(RECORDS FOR THIS EXERCISE)

Definition validateStreamCount (maximum_streams : Z) : Err + unit :=
  fail_if (maximum_streams >? max_stream_count) InvalidFrameValue.

(** The loop over the additional ranges, from the smallest number so far. *)
Fixpoint validate_ranges (smallest : Z) (rs : list AckRange) : Err + unit :=
  match rs with
  | [] => inr tt
  | range :: rs =>
      _ ← validateFrameVarInt (gap range);
      _ ← validateFrameVarInt (ack_range range);
      match add64 (gap range) 2 with
      | None => inl InvalidAckRange
      | Some skipped =>
          if smallest <? skipped then inl InvalidAckRange else
          let range_largest := smallest - skipped in
          if ack_range range >? range_largest then inl InvalidAckRange else
          validate_ranges (range_largest - ack_range range) rs
      end
  end.

Definition validateAckFrame (a : AckFrame) : Err + unit :=
  _ ← validateFrameVarInt (largest_acknowledged a);
  _ ← validateFrameVarInt (ack_delay a);
  _ ← validateFrameVarInt (first_ack_range a);
  _ ← validateFrameVarInt (zlen (ranges a));
  _ ← fail_if (first_ack_range a >? largest_acknowledged a) InvalidAckRange;
  validate_ranges (largest_acknowledged a - first_ack_range a) (ranges a).

Definition validateAckEcnFrame (f : AckEcnFrame) : Err + unit :=
  _ ← validateAckFrame (ae_ack f);
  _ ← validateFrameVarInt (ect0_count (ecn_counts f));
  _ ← validateFrameVarInt (ect1_count (ecn_counts f));
  validateFrameVarInt (ecn_ce_count (ecn_counts f)).

(** ** Encoding *)

Definition writeType (t : FrameType) : M FixedWriter unit := b ← legal (u8 (frameTypeId t)); writeByte b.

Fixpoint encode_ranges (rs : list AckRange) : M FixedWriter unit :=
  match rs with
  | [] => mret tt
  | range :: rs => _ ← encodeVarInt (gap range); _ ← encodeVarInt (ack_range range); encode_ranges rs
  end.

Definition encodeAckFrameFields (a : AckFrame) : M FixedWriter unit :=
  _ ← lift (validateAckFrame a);
  _ ← encodeVarInt (largest_acknowledged a);
  _ ← encodeVarInt (ack_delay a);
  _ ← encodeVarInt (zlen (ranges a));
  _ ← encodeVarInt (first_ack_range a);
  encode_ranges (ranges a).

(** [while (i < padding.len)], [n] bytes to go. *)
Fixpoint encode_padding (n : nat) : M FixedWriter unit :=
  match n with 0%nat => mret tt | S n => _ ← writeType T_padding; encode_padding n end.

(** The type byte of a STREAM frame. *)
Definition stream_type (f : StreamFrame) : Z :=
  let t := frameTypeId T_stream in
  let t := if negb (st_offset f =? 0) then Z.lor t 4 else t in
  let t := Z.lor t 2 in
  if st_fin f then Z.lor t 1 else t.

Definition encodeFrame (frame : Frame) : M FixedWriter unit :=
  match frame with
  | padding f =>
      _ ← guard_not (pad_len f =? 0) InvalidPaddingLength;
      encode_padding (Z.to_nat (pad_len f))
  | ping => writeType T_ping
  | ack a => _ ← lift (validateAckFrame a); _ ← writeType T_ack; encodeAckFrameFields a
  | ack_ecn f =>
      _ ← lift (validateAckEcnFrame f);
      _ ← writeType T_ack_ecn;
      _ ← encodeAckFrameFields (ae_ack f);
      _ ← encodeVarInt (ect0_count (ecn_counts f));
      _ ← encodeVarInt (ect1_count (ecn_counts f));
      encodeVarInt (ecn_ce_count (ecn_counts f))
  | reset_stream f =>
      _ ← lift (validateResetStreamFrame f);
      _ ← writeType T_reset_stream;
      _ ← encodeVarInt (rs_stream_id f);
      _ ← encodeVarInt (rs_application_error_code f);
      encodeVarInt (final_size f)
  | stop_sending f =>
      _ ← lift (validateStopSendingFrame f);
      _ ← writeType T_stop_sending;
      _ ← encodeVarInt (ss_stream_id f);
      encodeVarInt (ss_application_error_code f)
  | new_token f =>
      _ ← lift (validateNewTokenFrame f);
      _ ← writeType T_new_token;
      _ ← encodeVarInt (zlen (nt_token f));
      writeAll (nt_token f)
  | stream f =>
      _ ← lift (validateStreamFrame f);
      b ← legal (u8 (stream_type f));
      _ ← writeByte b;
      _ ← encodeVarInt (st_stream_id f);
      _ ← (if negb (st_offset f =? 0) then encodeVarInt (st_offset f) else mret tt);
      _ ← encodeVarInt (zlen (st_data f));
      writeAll (st_data f)
  | crypto f =>
      _ ← lift (validateFrameSliceEndOffset (cr_offset f) (cr_data f));
      _ ← writeType T_crypto;
      _ ← encodeVarInt (cr_offset f);
      _ ← encodeVarInt (zlen (cr_data f));
      writeAll (cr_data f)
  | max_data f =>
      _ ← lift (validateFrameVarInt (md_maximum_data f));
      _ ← writeType T_max_data;
      encodeVarInt (md_maximum_data f)
  | max_stream_data f =>
      _ ← lift (validateMaxStreamDataFrame f);
      _ ← writeType T_max_stream_data;
      _ ← encodeVarInt (msd_stream_id f);
      encodeVarInt (msd_maximum_stream_data f)
  | max_streams_bidi f =>
      _ ← lift (validateStreamCount (msb_maximum_streams f));
      _ ← writeType T_max_streams_bidi;
      encodeVarInt (msb_maximum_streams f)
  | max_streams_uni f =>
      _ ← lift (validateStreamCount (msu_maximum_streams f));
      _ ← writeType T_max_streams_uni;
      encodeVarInt (msu_maximum_streams f)
  | data_blocked f =>
      _ ← lift (validateFrameVarInt (db_maximum_data f));
      _ ← writeType T_data_blocked;
      encodeVarInt (db_maximum_data f)
  | stream_data_blocked f =>
      _ ← lift (validateStreamDataBlockedFrame f);
      _ ← writeType T_stream_data_blocked;
      _ ← encodeVarInt (sdb_stream_id f);
      encodeVarInt (sdb_maximum_stream_data f)
  | streams_blocked_bidi f =>
      _ ← lift (validateStreamCount (sbb_maximum_streams f));
      _ ← writeType T_streams_blocked_bidi;
      encodeVarInt (sbb_maximum_streams f)
  | streams_blocked_uni f =>
      _ ← lift (validateStreamCount (sbu_maximum_streams f));
      _ ← writeType T_streams_blocked_uni;
      encodeVarInt (sbu_maximum_streams f)
  | new_connection_id f =>
      _ ← lift (validateNewConnectionIdFrame f);
      _ ← writeType T_new_connection_id;
      _ ← encodeVarInt (nci_sequence_number f);
      _ ← encodeVarInt (retire_prior_to f);
      len ← legal (u8 (zlen (connection_id f)));
      _ ← writeByte len;
      _ ← writeAll (connection_id f);
      writeAll (stateless_reset_token f)
  | retire_connection_id f =>
      _ ← lift (validateFrameVarInt (rci_sequence_number f));
      _ ← writeType T_retire_connection_id;
      encodeVarInt (rci_sequence_number f)
  | path_challenge f => _ ← writeType T_path_challenge; writeAll (pc_data f)
  | path_response f => _ ← writeType T_path_response; writeAll (pr_data f)
  | connection_close f =>
      _ ← lift (validateConnectionCloseFrame f);
      _ ← writeType T_connection_close;
      _ ← encodeVarInt (cc_error_code f);
      _ ← encodeVarInt (cc_frame_type f);
      _ ← encodeVarInt (zlen (cc_reason_phrase f));
      writeAll (cc_reason_phrase f)
  | application_close f =>
      _ ← lift (validateApplicationCloseFrame f);
      _ ← writeType T_application_close;
      _ ← encodeVarInt (ac_error_code f);
      _ ← encodeVarInt (zlen (ac_reason_phrase f));
      writeAll (ac_reason_phrase f)
  | handshake_done => writeType T_handshake_done
  | datagram f =>
      _ ← writeType T_datagram_with_length;
      _ ← encodeVarInt (zlen (dg_data f));
      writeAll (dg_data f)
  end.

(End RECORDS FOR THIS EXERCISE)

**TASK STATEMENT**
Return, from the data, each line that has the word "validateAckEcnFrame" in it.

**EXPECTED ANSWER**
Definition validateAckEcnFrame (f : AckEcnFrame) : Err + unit :=
      _ ← lift (validateAckEcnFrame f);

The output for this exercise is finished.